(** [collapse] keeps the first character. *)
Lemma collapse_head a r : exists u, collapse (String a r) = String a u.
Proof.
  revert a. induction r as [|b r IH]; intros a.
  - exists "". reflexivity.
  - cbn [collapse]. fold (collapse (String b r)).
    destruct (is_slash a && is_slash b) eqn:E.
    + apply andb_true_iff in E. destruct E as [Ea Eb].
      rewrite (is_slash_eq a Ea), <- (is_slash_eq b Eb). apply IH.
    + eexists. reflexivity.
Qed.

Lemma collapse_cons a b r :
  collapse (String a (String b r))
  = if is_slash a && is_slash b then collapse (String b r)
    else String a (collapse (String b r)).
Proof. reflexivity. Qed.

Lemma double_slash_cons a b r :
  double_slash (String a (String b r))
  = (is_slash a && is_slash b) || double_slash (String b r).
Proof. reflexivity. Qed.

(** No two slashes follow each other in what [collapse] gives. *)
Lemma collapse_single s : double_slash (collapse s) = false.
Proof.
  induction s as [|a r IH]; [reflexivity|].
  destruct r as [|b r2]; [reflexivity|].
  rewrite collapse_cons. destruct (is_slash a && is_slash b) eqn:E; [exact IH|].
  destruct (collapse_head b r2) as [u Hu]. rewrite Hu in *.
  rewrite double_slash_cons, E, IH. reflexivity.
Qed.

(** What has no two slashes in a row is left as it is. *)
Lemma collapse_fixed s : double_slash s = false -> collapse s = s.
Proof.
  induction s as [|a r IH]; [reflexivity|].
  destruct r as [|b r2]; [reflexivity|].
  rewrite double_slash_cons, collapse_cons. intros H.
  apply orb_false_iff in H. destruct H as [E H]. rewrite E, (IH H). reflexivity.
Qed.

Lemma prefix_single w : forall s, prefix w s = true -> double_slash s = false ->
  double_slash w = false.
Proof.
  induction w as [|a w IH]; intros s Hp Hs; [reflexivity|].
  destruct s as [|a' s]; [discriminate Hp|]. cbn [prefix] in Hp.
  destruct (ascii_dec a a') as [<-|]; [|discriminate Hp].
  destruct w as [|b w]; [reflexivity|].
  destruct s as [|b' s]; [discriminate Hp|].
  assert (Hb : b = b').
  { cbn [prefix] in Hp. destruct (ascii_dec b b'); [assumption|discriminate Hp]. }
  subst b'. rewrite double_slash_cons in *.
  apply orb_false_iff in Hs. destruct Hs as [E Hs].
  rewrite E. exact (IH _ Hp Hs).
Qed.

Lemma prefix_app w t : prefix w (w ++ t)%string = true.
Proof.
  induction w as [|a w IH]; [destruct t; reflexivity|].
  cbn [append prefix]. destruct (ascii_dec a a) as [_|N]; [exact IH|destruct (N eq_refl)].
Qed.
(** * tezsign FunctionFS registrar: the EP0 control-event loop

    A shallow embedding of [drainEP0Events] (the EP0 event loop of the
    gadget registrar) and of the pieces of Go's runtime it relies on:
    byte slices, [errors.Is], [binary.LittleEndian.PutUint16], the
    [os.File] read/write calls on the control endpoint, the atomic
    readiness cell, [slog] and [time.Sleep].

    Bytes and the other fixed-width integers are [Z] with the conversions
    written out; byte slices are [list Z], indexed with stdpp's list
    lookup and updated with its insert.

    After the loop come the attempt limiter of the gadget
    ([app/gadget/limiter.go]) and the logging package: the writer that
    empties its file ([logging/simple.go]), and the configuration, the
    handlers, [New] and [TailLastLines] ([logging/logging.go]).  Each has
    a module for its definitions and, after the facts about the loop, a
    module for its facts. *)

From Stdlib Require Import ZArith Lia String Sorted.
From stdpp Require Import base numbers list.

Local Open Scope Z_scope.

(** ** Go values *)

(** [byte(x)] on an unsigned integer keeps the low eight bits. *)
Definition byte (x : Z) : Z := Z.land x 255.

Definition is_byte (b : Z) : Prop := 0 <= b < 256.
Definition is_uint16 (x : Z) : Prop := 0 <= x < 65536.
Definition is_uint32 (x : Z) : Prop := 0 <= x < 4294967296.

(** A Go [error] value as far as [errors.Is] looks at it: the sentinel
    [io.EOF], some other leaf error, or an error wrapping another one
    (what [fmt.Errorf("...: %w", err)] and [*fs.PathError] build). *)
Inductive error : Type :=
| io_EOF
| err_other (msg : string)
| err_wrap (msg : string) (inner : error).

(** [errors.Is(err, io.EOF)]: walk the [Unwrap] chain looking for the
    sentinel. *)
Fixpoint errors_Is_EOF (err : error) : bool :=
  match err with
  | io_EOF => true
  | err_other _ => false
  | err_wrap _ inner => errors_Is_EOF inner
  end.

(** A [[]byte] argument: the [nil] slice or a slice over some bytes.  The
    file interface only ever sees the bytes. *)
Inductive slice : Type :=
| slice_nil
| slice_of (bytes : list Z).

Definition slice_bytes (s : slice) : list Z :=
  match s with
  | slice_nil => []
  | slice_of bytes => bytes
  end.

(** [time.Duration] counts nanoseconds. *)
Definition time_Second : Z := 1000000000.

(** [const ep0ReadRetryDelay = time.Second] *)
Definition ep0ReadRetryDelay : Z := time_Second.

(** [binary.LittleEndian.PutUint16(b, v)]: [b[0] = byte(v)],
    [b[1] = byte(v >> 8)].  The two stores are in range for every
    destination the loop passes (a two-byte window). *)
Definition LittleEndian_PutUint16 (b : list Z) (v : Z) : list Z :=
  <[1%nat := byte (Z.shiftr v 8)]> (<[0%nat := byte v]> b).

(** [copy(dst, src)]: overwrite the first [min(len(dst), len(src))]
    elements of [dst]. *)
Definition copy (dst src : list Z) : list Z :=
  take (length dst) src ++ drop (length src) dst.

---------------

__What you should do__. Once you have found every line in the listing that holds the string "some", copy each of them.

__Output__.
    [io.EOF], some other leaf error, or an error wrapping another one
(** A [[]byte] argument: the [nil] slice or a slice over some bytes.  The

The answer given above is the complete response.